At the end of the day, the women helped position the weaker ones in the center of the formation, to help prevent Burman from beating them. The kommandos, or work units, returned to camp together, ordered to sing. A marching band met them at the gate, along with a thorough inspection. (The band was composed of prisoners forced to play for the Nazis’ enjoyment, as well as to deceive new arrivals.) Once, Bela was caught with four potatoes. She was forced to kneel on her knees all night without moving her face to the right or left, or she’d be shot. “I must have been very strong,” she later reflected. “My mother gave me the tools to withstand this kind of torture.”
Bela and Lonka brainstormed all night, figuring out how they could get different jobs. One morning after roll call, the girls hid in the bathroom, which the female prisoners referred to sardonically as the “community center” or “coffeehouse.” Dozens of women, of all languages and nationalities, were there avoiding work. After the kommandos left, the two girls approached their commander, speaking in German and stunning her. Lonka argued that she spoke many languages and could work in the office, while Bela explained she was a trained nurse. It worked. Lonka was sent to the office as a translator, Bela to the revier, the hospital ward.
The women’s hospital was split into Polish, German, and Jewish sections. Bela was sent to the German division. Though she was not pleased about helping Germans, she was happy to be working under a roof. Then again, there were three patients per bed, most with typhus, dysentery, or diarrhea. They were incontinent and howled in agony. There was no medicine.
As the only Pole, she was treated badly by the German patients, who threw their soiled sheets at her head. She was assigned the most difficult tasks, like carrying carts loaded with some thirteen gallons of water from the kitchen. Once, she was told to bring lunch for the entire staff. She lifted the tray, but was simply too weak and dropped it. For that, she was kicked repeatedly in the stomach, then beaten while lying on the floor. Bela cried inconsolably and asked to go back to work outside, where at least the trees and the wind were not cruel.
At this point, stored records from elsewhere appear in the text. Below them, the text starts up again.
(* ===== verification/SingleType.v ===== *)
(** Managers of one kind of attention layer: [vllm/v1/core/single_type_kv_cache_manager.py].

    A manager keeps the block table of every request; the managers of the groups share one block
    pool, so a method runs on the pair of the pool and the manager.  The classes differ in the
    prefix-cache search and in which blocks they drop; [mgr_class] selects the method, as Python's
    dispatch does.  Block sizes are positive. *)
From stdpp Require Import base gmap list strings.
From Stdlib Require Import ZArith Lia.
From S2P Require Import Prelude BlockQueue Request HashKeys BlockPool CacheSpec.
Open Scope nat_scope.

(** * State *)

Inductive mgr_class : Set :=
| FullAttentionManager | SlidingWindowManager | ChunkedLocalAttentionManager
| MambaManager | CrossAttentionManager.

#[global] Instance mgr_class_eq_dec : EqDecision mgr_class.
Proof. solve_decision. Defined.

(** [spec_manager_map[type(spec)]]. *)
Definition spec_manager_map (s : KVCacheSpec) : outcome mgr_class :=
  match s with
  | FullAttentionSpec _ _ _ | RabitQAttentionSpec _ _ _ _ _ _ => Ok FullAttentionManager
  | SlidingWindowSpec _ _ => Ok SlidingWindowManager
  | ChunkedLocalAttentionSpec _ _ => Ok ChunkedLocalAttentionManager
  | MambaSpec _ _ _ _ _ _ => Ok MambaManager
  | CrossAttentionSpec _ => Ok CrossAttentionManager
  | EncoderOnlyAttentionSpec _ => Raise KeyError
  end.

Record Manager := mkMgr {
  mgr_kind : mgr_class;
  mgr_block_size : nat;
  kv_cache_spec : KVCacheSpec;
  req_to_blocks : gmap string (list bref);
  num_cached_block : gmap string nat;
  kv_cache_group_id : Z;
  mgr_null_block : bref
}.

Definition set_req_to_blocks (t : gmap string (list bref)) (m : Manager) : Manager :=
  mkMgr (mgr_kind m) (mgr_block_size m) (kv_cache_spec m) t (num_cached_block m)
    (kv_cache_group_id m) (mgr_null_block m).
Definition set_num_cached (t : gmap string nat) (m : Manager) : Manager :=
  mkMgr (mgr_kind m) (mgr_block_size m) (kv_cache_spec m) (req_to_blocks m) t
    (kv_cache_group_id m) (mgr_null_block m).

(** [get_manager_for_kv_cache_spec]. *)
Definition manager_init (s : KVCacheSpec) (p : BlockPool) (group_id : Z) (dcp_world_size : nat)
  : outcome Manager :=
  k ← spec_manager_map s;
  let bs := if 1 <? dcp_world_size then block_size s * dcp_world_size else block_size s in
  Ok (mkMgr k bs s ∅ ∅ group_id (null_block p)).

(** The pool and one manager. *)
Record mstate := mkMS {
  ms_pool : BlockPool;
  ms_mgr : Manager
}.

Definition on_pool {A} : M BlockPool A -> M mstate A := zoom ms_pool (fun p s => mkMS p (ms_mgr s)).
Definition upd_mgr (f : Manager -> Manager) : M mstate unit :=
  modify (fun s => mkMS (ms_pool s) (f (ms_mgr s))).

(** [self.req_to_blocks[request_id]] on a [defaultdict(list)]: a missing entry is created. *)
Definition req_blocks (id : string) : M mstate (list bref) :=
  m ← gets ms_mgr;
  match req_to_blocks m !! id with
  | Some l => mret l
  | None => upd_mgr (set_req_to_blocks (<[id := []]> (req_to_blocks m))) ;; mret []
  end.

(** Storing the list that was read and changed in place. *)
Definition put_blocks (id : string) (l : list bref) : M mstate unit :=
  upd_mgr (fun m => set_req_to_blocks (<[id := l]> (req_to_blocks m)) m).

(** * Operations *)

(** [sum(blk.ref_cnt == 0 and not blk.is_null for blk in blocks)]. *)
Definition num_evictable (p : BlockPool) (bs : list bref) : nat :=
  length (filter (fun b => ref_cnt (blk p b) = 0%Z /\ is_null (blk p b) = false) bs).

(** [MambaSpec.num_speculative_blocks], 0 for other specs. *)
Definition num_speculative (s : KVCacheSpec) : nat :=
  match s with MambaSpec _ _ _ _ _ n => n | _ => 0 end.

(** The tokens a manager reserves slots for: Mamba adds the speculative blocks. *)
Definition tokens_needed (m : Manager) (num_tokens : nat) : nat :=
  match mgr_kind m with
  | MambaManager =>
      if 0 <? num_speculative (kv_cache_spec m)
      then num_tokens + block_size (kv_cache_spec m) * num_speculative (kv_cache_spec m)
      else num_tokens
  | _ => num_tokens
  end.

Definition required_blocks (m : Manager) (num_tokens : nat) : Z :=
  cdiv (Z.of_nat (tokens_needed m num_tokens)) (Z.of_nat (mgr_block_size m)).

Definition get_num_blocks_to_allocate (id : string) (num_tokens : nat)
    (new_computed_blocks : list bref) : M mstate Z :=
  req ← req_blocks id;
  s ← get;
  mret (required_blocks (ms_mgr s) num_tokens - Z.of_nat (length new_computed_blocks)
        - Z.of_nat (length req) + Z.of_nat (num_evictable (ms_pool s) new_computed_blocks))%Z.

Definition save_new_computed_blocks (id : string) (new_computed_blocks : list bref)
  : M mstate unit :=
  m ← gets ms_mgr;
  match mgr_kind m with
  | CrossAttentionManager => assertM (length new_computed_blocks =? 0)
  | _ =>
      match num_cached_block m !! id with
      | None =>
          req ← req_blocks id;
          assertM (length req =? 0) ;;
          put_blocks id (req ++ new_computed_blocks) ;;
          upd_mgr (fun m => set_num_cached (<[id := length new_computed_blocks]> (num_cached_block m)) m)
      | Some _ => assertM (length new_computed_blocks =? 0)
      end
  end.

Definition allocate_new_blocks (id : string) (num_tokens : nat) : M mstate (list bref) :=
  req ← req_blocks id;
  m ← gets ms_mgr;
  let num_new_blocks := (required_blocks m num_tokens - Z.of_nat (length req))%Z in
  if (num_new_blocks <=? 0)%Z then mret []
  else
    new_blocks ← on_pool (get_new_blocks (Z.to_nat num_new_blocks));
    put_blocks id (req ++ new_blocks) ;;
    mret new_blocks.

Definition cache_blocks (r : Request) (num_tokens : nat) : M mstate unit :=
  m ← gets ms_mgr;
  match mgr_kind m with
  | CrossAttentionManager => raise ValueError
  | _ =>
      match num_cached_block m !! request_id r with
      | None => raise KeyError
      | Some num_cached_blocks =>
          let num_full_blocks := num_tokens / mgr_block_size m in
          req ← req_blocks (request_id r);
          on_pool (cache_full_blocks r req num_cached_blocks num_full_blocks (mgr_block_size m)
                     (kv_cache_group_id m)) ;;
          upd_mgr (fun m => set_num_cached (<[request_id r := num_full_blocks]> (num_cached_block m)) m)
      end
  end.

Definition free (id : string) : M mstate unit :=
  m ← gets ms_mgr;
  let req := default [] (req_to_blocks m !! id) in
  upd_mgr (fun m => set_req_to_blocks (delete id (req_to_blocks m)) m) ;;
  on_pool (free_blocks (reverse req)) ;;
  upd_mgr (fun m => set_num_cached (delete id (num_cached_block m)) m).

(** The leading blocks with the given reference count. *)
Fixpoint count_common (p : BlockPool) (num_running : Z) (bs : list bref) : nat :=
  match bs with
  | [] => 0
  | b :: bs' => if decide (ref_cnt (blk p b) = num_running) then S (count_common p num_running bs') else 0
  end.

Definition get_num_common_prefix_blocks (id : string) (num_running_requests : Z) : M mstate nat :=
  m ← gets ms_mgr;
  match mgr_kind m with
  | FullAttentionManager =>
      req ← req_blocks id;
      p ← gets ms_pool;
      mret (count_common p num_running_requests req)
  | _ => mret 0
  end.

(** ** Dropping blocks that are out of the window *)

(** The loop [for i in range(n - 1, -1, -1)]; returns the table, the removed blocks and how the
    loop ended. The dataclass comparison [blocks[i] == self._null_block] starts with the block
    ids, which differ for different blocks. *)
Fixpoint skip_loop (null : bref) (n : nat) (blocks removed : list bref)
  : list bref * list bref * outcome unit :=
  match n with
  | O => (blocks, removed, Ok tt)
  | S i =>
      match blocks !! i with
      | None => (blocks, removed, Raise IndexError)
      | Some b =>
          if decide (b = null) then (blocks, removed, Ok tt)
          else skip_loop null i (<[i := null]> blocks) (removed ++ [b])
      end
  end.

(** The number of leading blocks the class no longer needs. *)
Definition first_useful_block (m : Manager) (id : string) (num_computed_tokens : nat) : Z :=
  let bs := Z.of_nat (mgr_block_size m) in
  match mgr_kind m, kv_cache_spec m with
  | SlidingWindowManager, SlidingWindowSpec _ window =>
      ((Z.of_nat num_computed_tokens - window + 1) / bs)%Z
  | ChunkedLocalAttentionManager, ChunkedLocalAttentionSpec _ chunk =>
      let first := (Z.of_nat num_computed_tokens / chunk * chunk / bs)%Z in
      let num_cached := default 0 (num_cached_block m !! id) in
      if 0 <? num_cached then Z.min first (Z.of_nat num_cached - 1) else first
  | _, _ => 0%Z
  end.

Definition remove_skipped_blocks (id : string) (num_computed_tokens : nat) : M mstate unit :=
  m ← gets ms_mgr;
  match mgr_kind m with
  | SlidingWindowManager | ChunkedLocalAttentionManager =>
      req ← req_blocks id;
      let '(req', removed, o) :=
        skip_loop (mgr_null_block m) (Z.to_nat (first_useful_block m id num_computed_tokens)) req [] in
      put_blocks id req' ;;
      lift_out o ;;
      on_pool (free_blocks removed)
  | _ => mret tt
  end.

(** ** Searching the prefix cache *)

(** [computed.append(cached)] for each group. *)
Definition append_each (computed : list (list bref)) (cached : list bref) : list (list bref) :=
  zip_with (fun c b => c ++ [b]) computed cached.

(** [if use_eagle and computed_blocks[0]: pop the last block of each]. *)
Definition eagle_pop (use_eagle : bool) (computed : list (list bref)) : outcome (list (list bref)) :=
  if use_eagle then
    match computed with
    | [] => Raise IndexError
    | [] :: _ => Ok computed
    | _ => Ok ((fun c => removelast c) <$> computed)
    end
  else Ok computed.

(** The loops of full and chunked attention: append hits until the first miss. *)
Fixpoint hit_loop (p : BlockPool) (gids : list Z) (hashes : list bytes) (computed : list (list bref))
  : outcome (list (list bref)) :=
  match hashes with
  | [] => Ok computed
  | h :: rest =>
      hit ← get_cached_block p h gids;
      match hit with
      | Some ((_ :: _) as cached) => hit_loop p gids rest (append_each computed cached)
      | _ => Ok computed
      end
  end.

Definition is_full_or_chunked (s : KVCacheSpec) : bool :=
  match s with
  | FullAttentionSpec _ _ _ | RabitQAttentionSpec _ _ _ _ _ _ | ChunkedLocalAttentionSpec _ _ => true
  | _ => false
  end.

Definition full_find_longest_cache_hit (p : BlockPool) (block_hashes : list bytes) (max_length : nat)
    (gids : list Z) (s : KVCacheSpec) (use_eagle : bool) (dcp : nat) : outcome (list (list bref)) :=
  _ ← assert_ (is_full_or_chunked s);
  let bs := if 1 <? dcp then block_size s * dcp else block_size s in
  computed ← hit_loop p gids (take (max_length / bs) block_hashes) (replicate (length gids) []);
  eagle_pop use_eagle computed.

(** One step of the right-to-left search; the accumulator is the table, the number of
    contiguous hits and whether a match was found. *)
Fixpoint sliding_loop (p : BlockPool) (gids : list Z) (block_hashes : list bytes) (need : Z) (i : nat)
    (computed : list (list bref)) (num_contiguous : nat) : outcome (list (list bref)) :=
  match i with
  | O => Ok (take num_contiguous <$> computed)
  | S i' =>
      match block_hashes !! i' with
      | None => Raise IndexError
      | Some h =>
          hit ← get_cached_block p h gids;
          match hit with
          | Some ((_ :: _) as cached) =>
              let computed := zip_with (fun c b => <[i' := b]> c) computed cached in
              let num_contiguous := S num_contiguous in
              if (need <=? Z.of_nat num_contiguous)%Z
              then Ok (take (i' + num_contiguous) <$> computed)
              else sliding_loop p gids block_hashes need i' computed num_contiguous
          | _ => sliding_loop p gids block_hashes need i' computed 0
          end
      end
  end.

Definition sliding_find_longest_cache_hit (p : BlockPool) (block_hashes : list bytes) (max_length : nat)
    (gids : list Z) (s : KVCacheSpec) (use_eagle : bool) (dcp : nat) : outcome (list (list bref)) :=
  match s with
  | SlidingWindowSpec a window =>
      _ ← assert_ (dcp =? 1);
      let need := (cdiv (window - 1) (Z.of_nat (attn_block_size a)) + if use_eagle then 1 else 0)%Z in
      let max_num_blocks := max_length / attn_block_size a in
      computed ← sliding_loop p gids block_hashes need max_num_blocks
                   (replicate (length gids) (replicate max_num_blocks (null_block p))) 0;
      eagle_pop use_eagle computed
  | _ => Raise AssertionError
  end.

(** As [hit_loop], indexing [block_hashes] in [range(i, i + n)]. *)
Fixpoint chunk_loop (p : BlockPool) (gids : list Z) (block_hashes : list bytes) (i n : nat)
    (computed : list (list bref)) : outcome (list (list bref)) :=
  match n with
  | O => Ok computed
  | S n' =>
      match block_hashes !! i with
      | None => Raise IndexError
      | Some h =>
          hit ← get_cached_block p h gids;
          match hit with
          | Some ((_ :: _) as cached) => chunk_loop p gids block_hashes (S i) n' (append_each computed cached)
          | _ => Ok computed
          end
      end
  end.

Definition chunked_find_longest_cache_hit (p : BlockPool) (block_hashes : list bytes) (max_length : nat)
    (gids : list Z) (s : KVCacheSpec) (use_eagle : bool) (dcp : nat) : outcome (list (list bref)) :=
  match s with
  | ChunkedLocalAttentionSpec a chunk =>
      _ ← assert_ (negb use_eagle);
      _ ← assert_ (dcp =? 1);
      let max_num_blocks := max_length / attn_block_size a in
      let local_attention_start_idx :=
        if 0 <? max_length then max_length / Z.to_nat chunk * Z.to_nat chunk else 0 in
      let start := local_attention_start_idx / attn_block_size a in
      chunk_loop p gids block_hashes start (max_num_blocks - start)
        (replicate (length gids) (replicate start (null_block p)))
  | _ => Raise AssertionError
  end.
Bela returned to the fields, overhearing the Poles’ antisemitic conversations, blaming the dirty Jews for all this torture. She was terrified that her identity would be revealed, terrified she might mumble in Yiddish in her sleep. In the field, she thought of her friends, of Hebrew songs, and looked for ways to escape, but it was impossible. When she returned, Lonka, who spent her days trying to help Jewish women in the SS office, waited for her with bits of bread.
The barracks became more crowded. Typhus, carried by lice, was rampant, and after a month of fieldwork, Bela caught it. She lay in her barrack for four days. When she asked her supervisor if she could stay in bed during roll call, the woman knocked her to the ground. Her fever rose above 104 degrees, which meant she was allowed to go to the infirmary. The ward, now mixed because of overcrowding, held six girls to a bed, tucked into each other, all but stuck together from weeks of sweat. There was no water for showers, no compresses, no room to lie down. Bela had to sit up. She couldn’t find her own legs. Drafts came from every which way, and everyone pulled the sheet in her own direction. German patients hit Bela and stole her food. Constant noise, yelling, pleas for help. Bela was sure she’d die of thirst, yet she could not sip the rainwater brought to her. She clung to her neighbors, not noticing when they were already dead.
Polish friends prayed for her; some thought she was dead too. Some hoped to take her food. But a miracle: she recovered. One day Bela opened her eyes and recalled nothing, worried she’d given away her secret in fevered hallucinations. She added extra “Jesus and Mary”’s (instead of “God”) to all her conversations.